Völkerschlachtdenkmal

Die Völkerschlacht 1813

Vom 16. bis 19. Oktober 1813 fand vor den Toren der Stadt Leipzig die sogenannte Völkerschlacht statt. Sie führte im Rahmen derBefreiungskriege zu einer Niederlage Napoleons gegen die  Truppen Österreichs, Preußens, Russlands und Schwedens. In der Schlacht, die bis zum Ersten Weltkrieg als die größte der Geschichte galt, kämpften Deutsche auf beiden Seiten.

Schon kurz nach der Schlacht gab es erste Pläne des Dichters Ernst Moritz Arndt (1769–1860) für ein Denkmal. Da Sachsen in der Schlacht auf Seiten Napoleons stand und dafür erhebliche territoriale Einbußen hinnehmen musste, war der Wille, dieser eigenen Niederlage ein Denkmal in Leipzig zu setzen, gering.

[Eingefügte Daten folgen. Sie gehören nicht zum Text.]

(* ===== verification/ChangeCalc.v ===== *)
(** [CollectionChangeBuilder::calculate] and its helpers
    (ObjectStore/src/impl/collection_change_builder.cpp): the diff of two row
    lists, with and without move candidates. *)
From stdpp Require Import gmap.
From S2P Require Import Prelude ChunkedRangeVector IndexSetSpec ChangeBuilder.

(** [RowInfo] *)
Record RowInfo := mkRowInfo {
  row_index : Z; prev_tv_index : Z; tv_index : Z; shifted_tv_index : Z }.

#[export] Instance RowInfo_eq_dec : EqDecision RowInfo.
Proof. solve_decision. Defined.

(** [LongestCommonSubsequenceCalculator::Row] *)
Record LcsRow := mkLcsRow { lcs_row_index : Z; lcs_tv_index : Z }.

(** [LongestCommonSubsequenceCalculator::Match] *)
Record Match := mkMatch { match_i : Z; match_j : Z; match_size : Z; match_modified : Z }.

(** The orders of the five [std::sort] calls. *)
Definition by_row (x y : RowInfo) : Prop := row_index x ≤ row_index y.
Definition by_tv (x y : RowInfo) : Prop := tv_index x ≤ tv_index y.

(** [std::tie(x1, x2) < std::tie(y1, y2)], as the total order it induces *)
Definition tie_le (x1 x2 y1 y2 : Z) : Prop := x1 < y1 ∨ x1 = y1 ∧ x2 ≤ y2.
Definition lcs_by_tv (x y : LcsRow) : Prop :=
  tie_le (lcs_tv_index x) (lcs_row_index x) (lcs_tv_index y) (lcs_row_index y).
Definition lcs_by_row (x y : LcsRow) : Prop :=
  tie_le (lcs_row_index x) (lcs_tv_index x) (lcs_row_index y) (lcs_tv_index y).

#[export] Instance by_row_dec x y : Decision (by_row x y).
Proof. unfold by_row. apply _. Defined.
#[export] Instance by_tv_dec x y : Decision (by_tv x y).
Proof. unfold by_tv. apply _. Defined.
#[export] Instance lcs_by_tv_dec x y : Decision (lcs_by_tv x y).
Proof. unfold lcs_by_tv, tie_le. apply _. Defined.
#[export] Instance lcs_by_row_dec x y : Decision (lcs_by_row x y).
Proof. unfold lcs_by_row, tie_le. apply _. Defined.

Module ChangeCalc.
Import ChangeBuilder.
Section Operations.
Context {build : Build} {T : Type} {ops : IndexSetOps T}.
Implicit Types (s : CollectionChangeSet T).

(** ** Unsorted views *)

(** One row of [calculate_moves_unsorted]; the state is ([expected],
    [removed], [changeset]). *)
Definition unsorted_step (move_candidates : T) :
    Z * T * CollectionChangeBuilder T → RowInfo → option (Z * T * CollectionChangeBuilder T) :=
  λ '(expected, removed, ret) row,
    if shifted_tv_index row =? expected then Some (expected +w 1, removed, ret) else
    candidate ← set_contains move_candidates (row_index row);
    if negb candidate then Some (shifted_tv_index row +w 1, removed, ret) else
    ci ← set_count (insertions (changes ret)) 0 (tv_index row);
    cr ← set_count removed 0 (prev_tv_index row);
    let calc_expected := (tv_index row -w ci) +w cr in
    if shifted_tv_index row =? calc_expected then Some (calc_expected +w 1, removed, ret) else
    i ← set_add (insertions (changes ret)) (tv_index row);
    removed ← set_add removed (prev_tv_index row);
    let ret := with_insertions ret i in
    Some (expected, removed,
          with_moves ret (moves (changes ret) ++ [mkMove (prev_tv_index row) (tv_index row)])).

Definition calculate_moves_unsorted (new_rows : list RowInfo) (removed move_candidates : T)
    (ret : CollectionChangeBuilder T) : option (T * CollectionChangeBuilder T) :=
  '(_, removed, ret) ← foldlM (unsorted_step move_candidates) (0, removed, ret) new_rows;
  Some (removed, ret).

(** ** The longest common subsequence *)

(** The lambda [length]: the first entry of [prev] that ends at [j - 1] *)
Definition lcs_length (prev : list (Z * Z)) (j : Z) : Z :=
  match prev !! find_if (λ p, p.1 +w 1 =? j) prev with
  | Some p => p.2 +w 1
  | None => 1
  end.

(** [for_each_b_match]: the [j] in [begin2, end2) with the row of [a[i]] *)
Fixpoint b_matches_from (l : list LcsRow) (ai begin2 end2 : Z) : list Z :=
  match l with
  | [] => []
  | it :: l =>
      if lcs_row_index it =? ai then
        let j := lcs_tv_index it in
        if j <? begin2 then b_matches_from l ai begin2 end2
        else if end2 <=? j then []
        else j :: b_matches_from l ai begin2 end2
      else []
  end.

Definition b_matches (a b : list LcsRow) (i begin2 end2 : Z) : option (list Z) :=
  ai ← lcs_row_index <$> a !! Z.to_nat i;
  let it := lower_bound (λ r, Z.ltb (lcs_row_index r) ai) b 0 (length b) in
  r ← b !! it;
  assert! lcs_row_index r =? ai;
  Some (b_matches_from (drop it b) ai begin2 end2).

(** The lambda passed to [for_each_b_match]; the state is ([cur], [best]). *)
Definition match_step (modified : T) (prev : list (Z * Z)) (begin1 end1 begin2 end2 i : Z) :
    list (Z * Z) * Match → Z → option (list (Z * Z) * Match) :=
  λ '(cur, best) j,
    let size := lcs_length prev j in
    let cur := cur ++ [(j, size)] in
    best ←
      (if match_size best <? size then
         Some (mkMatch ((i -w size) +w 1) ((j -w size) +w 1) size npos)
       else if size =? match_size best then
         best ← (if match_modified best =? npos then
                   n ← set_count modified ((match_j best -w size) +w 1) (match_j best +w 1);
                   Some (mkMatch (match_i best) (match_j best) (match_size best) n)
                 else Some best);
         count ← set_count modified ((j -w size) +w 1) (j +w 1);
         Some (if count <? match_modified best
               then mkMatch ((i -w size) +w 1) ((j -w size) +w 1) size count else best)
       else Some best);
    assert! (begin1 <=? match_i best) && (match_i best +w match_size best <=? end1);
    assert! (begin2 <=? match_j best) && (match_j best +w match_size best <=? end2);
    Some (cur, best).

Definition find_longest_match (modified : T) (a b : list LcsRow)
    (begin1 end1 begin2 end2 : Z) : option Match :=
  '(_, best) ← foldlM (λ '(prev, best) i,
      js ← b_matches a b i begin2 end2;
      foldlM (match_step modified prev begin1 end1 begin2 end2 i) ([], best) js)
    ([], mkMatch begin1 begin2 0 0) (seqZ begin1 (end1 - begin1));
  Some best.

(** The recursion of [find_longest_matches]; the matches in order *)
Fixpoint find_longest_matches (fuel : nat) (modified : T) (a b : list LcsRow)
    (begin1 end1 begin2 end2 : Z) : option (list Match) :=
  match fuel with
  | O => None
  | S fuel =>
      m ← find_longest_match modified a b begin1 end1 begin2 end2;
      if match_size m =? 0 then Some [] else
      before ← (if (begin1 <? match_i m) && (begin2 <? match_j m)
                then find_longest_matches fuel modified a b begin1 (match_i m) begin2 (match_j m)
                else Some []);
      after ← (if (match_i m +w match_size m <? end2) && (match_j m +w match_size m <? end2)
               then find_longest_matches fuel modified a b (match_i m +w match_size m) end1
                      (match_j m +w match_size m) end2
               else Some []);
      Some (before ++ m :: after)
  end.

(** The constructor: the matches and the end marker *)
Definition longest_matches (a b : list LcsRow) (start_index : Z) (modified : T) :
    option (list Match) :=
  l ← find_longest_matches (S (length a)) modified a b start_index (Z.of_nat (length a))
        start_index (Z.of_nat (length b));
  Some (l ++ [mkMatch (Z.of_nat (length a)) (Z.of_nat (length b)) 0 0]).

(** One match of the loop that aligns the rows: delete up to [match.i], insert
    up to [match.j], skip the match. *)
Definition align_step (a : list LcsRow) (rows : list RowInfo) :
    Z * Z * CollectionChangeBuilder T → Match → option (Z * Z * CollectionChangeBuilder T) :=
  λ '(i, j, ret) m,
    d ← foldlM (λ d k, r ← a !! Z.to_nat k; set_add d (lcs_tv_index r))
          (deletions (changes ret)) (seqZ i (match_i m - i));
    ins ← foldlM (λ ins k, r ← rows !! Z.to_nat k; set_add ins (tv_index r))
          (insertions (changes ret)) (seqZ j (match_j m - j));
    Some (Z.max i (match_i m) +w match_size m, Z.max j (match_j m) +w match_size m,
          with_insertions (with_deletions ret d) ins).

(** [first_difference] *)
Definition first_difference (a : list LcsRow) (rows : list RowInfo) : option nat :=
  let i := find_if (λ p : LcsRow * RowInfo, negb (lcs_row_index p.1 =? row_index p.2)) (zip a rows) in
  if (i <? length a)%nat then Some i else None.

Definition calculate_moves_sorted (rows : list RowInfo) (ret : CollectionChangeBuilder T) :
    option (CollectionChangeBuilder T) :=
  let a := merge_sort lcs_by_tv ((λ r, mkLcsRow (row_index r) (prev_tv_index r)) <$> rows) in
  match first_difference a rows with
  | None => Some ret
  | Some first =>
      let b := merge_sort lcs_by_row (imap (λ i r, mkLcsRow (row_index r) (Z.of_nat i)) rows) in
      matches ← longest_matches a b (Z.of_nat first) (modifications (changes ret));
      '(_, _, ret) ← foldlM (align_step a rows) (Z.of_nat first, Z.of_nat first, ret) matches;
      Some ret
  end.

(** ** [calculate] *)

(** The rows of the old list: the ones already deleted ([npos]) are recorded
    as such. *)
Definition old_row_step : Z * list RowInfo * T → Z * Z → option (Z * list RowInfo * T) :=
  λ '(deleted, old_rows, d) '(i, row),
    if row =? npos then d ← set_add d i; Some (deleted +w 1, old_rows, d)
    else Some (deleted, old_rows ++ [mkRowInfo row npos i (i -w deleted)], d).

Definition number {A} (l : list A) : list (Z * A) := imap (λ i x, (Z.of_nat i, x)) l.

(** The merge of the old and the new rows, both sorted by row: the new rows
    with their old positions, the positions in the old list only and the
    positions in the new list only. *)
Fixpoint pair_rows (old_rows : list RowInfo) : list RowInfo → T → T → option (list RowInfo * T * T) :=
  fix go new_rows removed ins :=
    match old_rows, new_rows with
    | o :: old', n :: new' =>
        if row_index o =? row_index n then
          '(l, removed, ins) ← pair_rows old' new' removed ins;
          Some (mkRowInfo (row_index n) (tv_index o) (tv_index n) (shifted_tv_index o) :: l,
                removed, ins)
        else if row_index o <? row_index n then
          removed ← set_add removed (tv_index o);
          pair_rows old' new_rows removed ins
        else
          ins ← set_add ins (tv_index n);
          '(l, removed, ins) ← go new' removed ins;
          Some (n :: l, removed, ins)
    | _, _ =>
        removed ← foldlM (λ d o, set_add d (tv_index o)) removed old_rows;
        ins ← foldlM (λ d n, set_add d (tv_index n)) ins new_rows;
        Some (new_rows, removed, ins)
    end.

(** "applying the calculated change to prev_rows": erase the deleted ranges
    from the last to the first, insert the new rows in order. *)
Definition apply_change (s : CollectionChangeSet T) (prev_rows next_rows : list Z)
    : option (list Z) :=
  rows ← foldlM (λ rows r,
      assert! (r.2 <=? Z.of_nat (length rows));
      Some (take (Z.to_nat r.1) rows ++ drop (Z.to_nat r.2) rows))
    prev_rows (rev (set_ranges (deletions s)));
  foldlM (λ rows i,
      x ← next_rows !! Z.to_nat i;
      vector_insert (Z.to_nat i) x rows)
    rows (IndexSet.indexes (set_ranges (insertions s))).

(** [std::is_sorted] *)
Fixpoint is_sorted (l : list Z) : bool :=
  match l with
  | x :: ((y :: _) as l') => (x <=? y) && is_sorted l'
  | _ => true
  end.

Definition calculate (prev_rows next_rows : list Z) (row_did_change : Z → bool)
    (move_candidates : option T) : option (CollectionChangeBuilder T) :=
  assert_debug! match move_candidates with Some _ => is_sorted next_rows | None => true end;
  '(_, old_rows, d) ← foldlM old_row_step (0, [], set_nil) (number prev_rows);
  let old_rows := merge_sort by_row old_rows in
  let new_rows := merge_sort by_row
    ((λ p, mkRowInfo p.2 npos p.1 0) <$> number next_rows) in
  '(new_rows, removed, i) ← pair_rows old_rows new_rows set_nil set_nil;
  let new_rows := merge_sort by_tv (filter (λ r, prev_tv_index r ≠ npos) new_rows) in
  m ← foldlM (λ m r, if row_did_change (row_index r) then set_add m (tv_index r) else Some m)
        set_nil new_rows;
  let ret := mkChangeBuilder (mkChangeSet d i m set_nil [] []) ∅ true in
  '(removed, ret) ←
    match move_candidates with
    | Some candidates => calculate_moves_unsorted new_rows removed candidates ret
    | None => ret ← calculate_moves_sorted new_rows ret; Some (removed, ret)
    end;
  d ← set_add_set (deletions (changes ret)) removed;
  let ret := with_deletions ret d in
  ok ← verify ret;
  assert! (ok : bool);
  if REALM_DEBUG then
    rows ← apply_change (changes ret) prev_rows next_rows;
    assert! bool_decide (rows = next_rows); Some ret
  else Some ret.
End Operations.
End ChangeCalc.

1863 wurde zum 50. Jahrestag feierlich ein Grundstein für ein Denkmal gelegt. Er befand sich an der heutigen Abzweigung der Naunhofer Straße von der Prager Straße. Aber bis zum Ende des 19. Jahrhunderts folgten keine ernstzunehmenden Umsetzungspläne für ein Denkmal. Dieser Grundstein wurde später beim Bau des Völkerschlachtdenkmals in das Fundament mit einbetoniert.